Misconceptions About Americans Who Receive Public Benefits

A few weeks ago the Center for American Progress ran an article about the facts concerning people who receive public benefits. Its goal was to point out some of the misconceptions that people have about beneficiaries of public assistance and how those misconceptions unfairly influence policy. Learning about these misconceptions is important for voters heading into the election season, as budget reform will be an important issue and will have an impact on Social Security and other government benefits.

Here are some of the facts that the piece pointed out:

  • Most of those receiving public benefits already paid for them – Social Security, Medicare and unemployment insurance benefits comprise most benefits going to individual Americans, and most beneficiaries have already paid into them through taxes. This is exactly how insurance programs are supposed to work – people pay into them ahead of time with the expectation that, if a catastrophe happens, these programs will be there to provide financial support.
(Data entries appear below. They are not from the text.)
Lemma sfs_do_mount_witness :
  (∃ s', sfs_do_mount blank11 = Ok (0, s') ∧ mounted disk11 s' super11 F11) ∧
  ∃ s', sfs_do_mount blank8 = Ok (- E_INVAL, s').
Proof.
  split.
  - destruct (sfs_do_mount_correct blank11) as (_ & _ & H); [exact disk11_wf|by vm_compute|reflexivity|].
    destruct (H super11 F11 disk11_image eq_refl) as (ret & s' & E & [[-> Hm]|(_ & q & _ & Hx)]); [exists s'; split; [exact E|exact Hm]|].
    destruct (never_refused q Hx).
  - destruct (sfs_do_mount_correct blank8) as (_ & H & _); [exact disk8_wf|by vm_compute|reflexivity|].
    destruct (H eq_refl ltac:(left; by vm_compute)) as (ret & s' & E & [->|(_ & Hx)]); [exists s'; exact E|].
    destruct Hx as [Hx|Hx]; discriminate Hx.
Defined.

Lemma file11_super : super file11 = super11.
Proof.
  destruct file11_live as (Hl & _). pose proof (lv_same _ Hl) as Hs. pose proof (mt_super _ _ _ _ fs11_mounted) as Hu.
  rewrite (super_eq fs11 file11 F11 (mt_vol _ _ _ _ fs11_mounted) (lv_vol _ Hl) (vs_blocks _ _ Hs) (vs_magic _ _ Hs) (vs_info _ _ Hs)). exact Hu.
Qed.

Lemma file11_savable : savable file11.
Proof.
  destruct file11_live as (Hl & _). constructor; rewrite ?file11_super; [|discriminate|by vm_compute|reflexivity|split; reflexivity].
  exact (dw_blksize _ (v_dev _ _ (lv_vol _ Hl))).
Qed.

Lemma file11_image : image (dev file11) (super file11) F11.
Proof.
  destruct file11_live as (Hl & _). rewrite file11_super. pose proof disk11_image as [_ _ Hb _ Hm Hg Hi Hs Hc Hr (ws & Hw & Hd)].
  assert (∀ b, 0 ≤ b < 11 → dblock (dev file11) b = dblock disk11 b) as He by exact (lv_disk _ Hl).
  constructor; [apply (lv_vol _ Hl)|exact (sv_size _ file11_savable)|exact Hb| |exact Hm|exact Hg|exact Hi| |exact Hc|exact Hr|].
  - pose proof (v_device _ _ (lv_vol _ Hl)) as Hx. rewrite file11_super in Hx. exact Hx.
  - rewrite He by lia. exact Hs.
  - exists ws. split; [exact Hw|]. intros i Hi'. rewrite He; [exact (Hd i Hi')|]. change (sfs_freemap_blocks super11) with 1 in Hi'. lia.
Qed.

Lemma file11_fit : nodes_fit file11.
Proof.
  intros k x Hk. destruct file11_nodes as (_ & _ & Hn). rewrite file11_super. change (sfs_freemap_blocks super11) with 1.
  change (blocks super11) with 11. unfold MAX_INODE_COUNT. destruct (Hn k x Hk) as [[_ ->]|[_ ->]]; cbn [ino sin_root sin_a fresh_sin ref_count open_count din];
    (split; [lia|]; split; [lia|]; split; [lia|]; split; [lia|]); [exact din_root_wf|exact din_a_wf].
Qed.

Lemma sfs_sync_mount_witness :
  ∃ s', sfs_sync file11 = Ok (0, s') ∧ super_dirty s' = false ∧ (∀ k, inodes s' !! k = flushed <$> inodes file11 !! k) ∧
    ∀ t, dev t = dev s' → length (sfs_buffer t) = 4096%nat → inodes t = ∅ →
      ∃ ret t', sfs_do_mount t = Ok (ret, t') ∧
        (ret = - E_NO_MEM ∧ (∃ q : nat, (q ≤ 4)%nat ∧ refused (drop q (oom t))) ∨
         ret = 0 ∧ super t' = super file11 ∧ vol_ok t' F11 ∧ cache_ok t' ∧ inodes t' = ∅ ∧
          (∀ k x, inodes file11 !! k = Some x → din_nlinks (din x) ≠ 0 → SFSInodeRemoved x = false → disk_din t' (ino x) = din x) ∧
          same_except (λ b, meta_block file11 b ∨ ∃ k x, inodes file11 !! k = Some x ∧ ino x = b) file11 t').
Proof.
  destruct file11_live as (Hl & _). destruct file11_nodes as (_ & _ & Hn).
  assert (∀ k x, inodes file11 !! k = Some x → dirty x = false → disk_din file11 (ino x) = din x) as Hclean.
  { intros k x Hk _. destruct (Hn k x Hk) as [[_ Hx]|[_ Hx]]; rewrite Hx in Hk |- *.
    - exact (a11_disk 1 k din_root Hk ltac:(lia) ltac:(by vm_compute)).
    - exact (a11_disk 3 k din_a Hk ltac:(lia) ltac:(by vm_compute)). }
  exact (sfs_sync_mount_roundtrip file11 F11 (lv_vol _ Hl) (lv_cache _ Hl) file11_fit file11_savable (λ _, file11_image) Hclean).
Defined.

(** ** Paths

    The file is turned into an empty directory, which the root has as [name_a]. *)

Definition din_d : sfs_disk_inode := mk_din 0 1 SFS_TYPE_DIR 2 0 (replicate 12 0) 0 0.
Definition sin_d : sfs_inode := sin_a <| din := din_d |> <| dirty := true |>.
Definition dir11 : sfs_fs disk0 := set_sin file11 file_n sin_d.
Definition G11 : gmap Z fnode := {[1 := Dir 1 names11; 3 := Dir 1 ∅]}.

Lemma dir11_nodes : inodes dir11 !! root_n = Some sin_root ∧ inodes dir11 !! file_n = Some sin_d ∧
  ∀ k x, inodes dir11 !! k = Some x → (k = root_n ∧ x = sin_root) ∨ (k = file_n ∧ x = sin_d).
Proof.
  destruct file11_live as (_ & _ & Hne). destruct file11_nodes as (Hr & _ & Hn). unfold dir11.
  change (inodes (set_sin file11 file_n sin_d)) with (<[file_n := sin_d]> (inodes file11)). split_and!.
  - rewrite lookup_insert_ne by exact Hne. exact Hr.
  - apply lookup_insert_eq.
  - intros k x Hk. apply lookup_insert_Some in Hk as [[H1 H2]|[Hk Hx]]; [right; split; symmetry; assumption|].
    destruct (Hn k x Hx) as [?|[H1 _]]; [left; assumption|destruct (Hk (eq_sym H1))].
Qed.

Lemma dir11_vol : vol_ok dir11 F11.
Proof. apply vol_set. destruct file11_live as (Hl & _). apply Hl. Qed.

Lemma dir11_cached : cached dir11 F11.
Proof.
  destruct file11_nodes as (_ & Hf & _). destruct file11_cached as [Hc Hn]. destruct dir11_nodes as (_ & _ & Hd). constructor.
  - apply (cache_set file11 file_n sin_a sin_d Hc Hf). reflexivity.
  - intros k x Hk. unfold dir11. rewrite set_sin_super. destruct (Hd k x Hk) as [[-> ->]|[-> ->]].
    + apply (Hn root_n), file11_nodes.
    + exact (Hn file_n sin_a Hf).
Qed.

Lemma G11_some i nd : G11 !! i = Some nd → (i = 1 ∧ nd = Dir 1 names11) ∨ (i = 3 ∧ nd = Dir 1 ∅).
Proof.
  unfold G11. intros [[<- <-]|[_ Hx]]%lookup_insert_Some; [by left|]. right. by apply lookup_singleton_Some in Hx as [<- <-].
Qed.

Lemma dir11_tree : fs_tree dir11 F11 G11.
Proof.
  destruct dir11_nodes as (Hr & Hf & Hn). pose proof dir11_vol as Hv. destruct file11_live as (Hl & _ & Hne).
  assert (blocks (super dir11) = 11) as Hb by (unfold dir11; rewrite set_sin_super; exact (lv_blocks _ Hl)).
  assert (∀ i k x, inodes dir11 !! k = Some x → ino x = i → SFSInodeRemoved x = false ∧ ref_count x < MAX_INODE_COUNT - 2) as Hal.
  { intros i k x Hk _. destruct (Hn k x Hk) as [[_ ->]|[_ ->]]; split; reflexivity. }
  intros i nd Hi. destruct (G11_some i nd Hi) as [[-> ->]|[-> ->]].
  - pose proof (d_file _ _ _ _ _ _ root11_dir) as Hf11. pose proof (d_rep _ _ _ _ _ _ root11_dir) as Hrep.
    destruct (file_set_other file11 F11 root_n sin_root T_root file_n sin_d Hf11 Hne) as [[[_ _ Hin Ht] Hd Hbl] Hc].
    rewrite <-Hc in Hrep. unfold file_content in Hrep. fold dir11 in Hrep, Hin, Ht.
    exists din_root, T_root. constructor; [|exact Hin|exact Ht|exact Hd|exact Hbl|exact (Hal 1)|].
    + constructor; [left; exists root_n, sin_root; split; [exact Hr|]; split; [reflexivity|]; split; reflexivity|rewrite Hb; lia|rewrite F11_in; lia|discriminate|left; reflexivity].
    + split; [reflexivity|]. split; [reflexivity|]. split; [exact Hrep|]. split; [vm_compute; reflexivity|]. split; [eexists; reflexivity|].
      intros name j Hj. apply names11_some in Hj as [_ ->]. eexists; reflexivity.
  - assert (file_ok dir11 F11 file_n sin_d ∅) as [[_ _ Hin Ht] Hd Hbl] by (apply empty_file; [exact Hv|exact Hf|reflexivity..]).
    exists din_d, ∅. constructor; [|exact Hin|exact Ht|exact Hd|exact Hbl|exact (Hal 3)|].
    + constructor; [left; exists file_n, sin_d; split; [exact Hf|]; split; [reflexivity|]; split; reflexivity|rewrite Hb; lia|rewrite F11_in; lia|discriminate|left; reflexivity].
    + split; [reflexivity|]. split; [reflexivity|]. split; [|split; [reflexivity|split; [eexists; reflexivity|]]].
      * constructor; [reflexivity| | |]; change (nslots (content dir11 ∅ (din_blocks din_d))) with 0; [lia| |lia].
        intros name j Hj. rewrite lookup_empty in Hj. discriminate.
      * intros name j Hj. rewrite lookup_empty in Hj. discriminate.
Qed.

Lemma name_a_plain : plain name_a.
Proof. constructor; [discriminate|by repeat constructor|by split|reflexivity]. Qed.

Lemma G11_rooted : rooted G11.
Proof.
  constructor.
  - intros i p m Hi Hroot. destruct (G11_some _ _ Hi) as [[-> _]|[-> Hx]]; [destruct (Hroot eq_refl)|]. injection Hx as -> ->.
    split; [discriminate|]. exists 1, names11, name_a. split; reflexivity.
  - intros i p m name j Hi Hj. destruct (G11_some _ _ Hi) as [[-> Hx]|[-> Hx]]; injection Hx as -> ->; [|rewrite lookup_empty in Hj; discriminate].
    apply names11_some in Hj as [-> _]. exact name_a_plain.
Qed.

(** ["..//a/."] from the directory leads back to it. *)
Definition path11 : list Z := [46; 46; 47; 47; 97; 47; 46].

Lemma sfs_lookup_witness :
  (∃ ret k s', sfs_lookup file_n path11 dir11 = Ok ((ret, k), s') ∧ stepped dir11 F11 G11 (inr 3) ret k s') ∧
  ∃ ret k last s', sfs_lookup_parent file_n path11 dir11 = Ok ((ret, k, last), s') ∧ stepped dir11 F11 G11 (inr 3) ret k s' ∧ (ret = 0 → last = DOT).
Proof.
  destruct dir11_nodes as (_ & Hf & _).
  destruct (sfs_lookup_correct dir11 F11 G11 file_n sin_d path11 dir11_vol dir11_cached dir11_tree Hf ltac:(eexists; reflexivity)) as (_ & H).
  destruct (H eq_refl) as ((ret & k & s' & E & Hst) & names & name & Hn & ret2 & k2 & last & s2 & E2 & Hst2 & Hlast).
  apply (app_inj_tail [DOTDOT; name_a] names DOT name) in Hn as [<- <-]. split.
  - exists ret, k, s'. split; [exact E|]. clear E. exact Hst.
  - exists ret2, k2, last, s2. split; [exact E2|]. clear E2. split; [exact Hst2|exact Hlast].
Defined.

Definition iob11 : iobuf := mk_iobuf (replicate 40 255) 10 0 20 20.

Lemma sfs_namefile_witness :
  ∃ ret iob' s', sfs_namefile file_n iob11 dir11 = Ok ((ret, iob'), s') ∧ quiet dir11 F11 s' ∧
    (ret = 0 → ∃ names, slice (io_mem iob') 10 (len (text names) + 2) = SLASH :: text names ++ [0] ∧ resolve G11 SFS_BLKN_ROOT names = inr 3).
Proof.
  destruct dir11_nodes as (_ & Hf & _).
  destruct (sfs_namefile_correct dir11 F11 G11 file_n sin_d 1 ∅ iob11 dir11_vol dir11_cached dir11_tree G11_rooted Hf eq_refl eq_refl)
    as (ret & iob' & s' & E & Hq & _ & Hcase).
  exists ret, iob', s'. split; [exact E|]. split; [exact Hq|]. clear E Hq. intros ->.
  destruct Hcase as [(_ & names & H1 & _ & _ & _ & _ & _ & H2)|(Hx & _)]; [|discriminate].
  exists names. split; [exact H1|exact H2].
Defined.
Too often, the media attention goes to the few people taking advantage of the system, whereas the vast majority of beneficiaries are not people trying to live off of government benefits, but people merely trying to survive.
  • Most benefits are not in the form of cash – a common misconception is that the federal government is handing out too much cash to people, but only 10 percent of public benefits spending takes the form of cash. And most of that 10 percent is for disability benefits, which people receiving only after proving through a long and difficult process that they are unable to work due to a severe disability. The rest of public benefits takes the form of housing assistance, food stamps, education grants, health insurance and energy assistance.
  • Many beneficiaries are elderly and/or disabled – in some programs like Medicaid, the majority of beneficiaries are elderly and/or disabled. Again, these are not people trying to take advantage of the system, but people who are blind, unable to find work at all, severely disabled or at a point in their lives where they should be retiring but they cannot.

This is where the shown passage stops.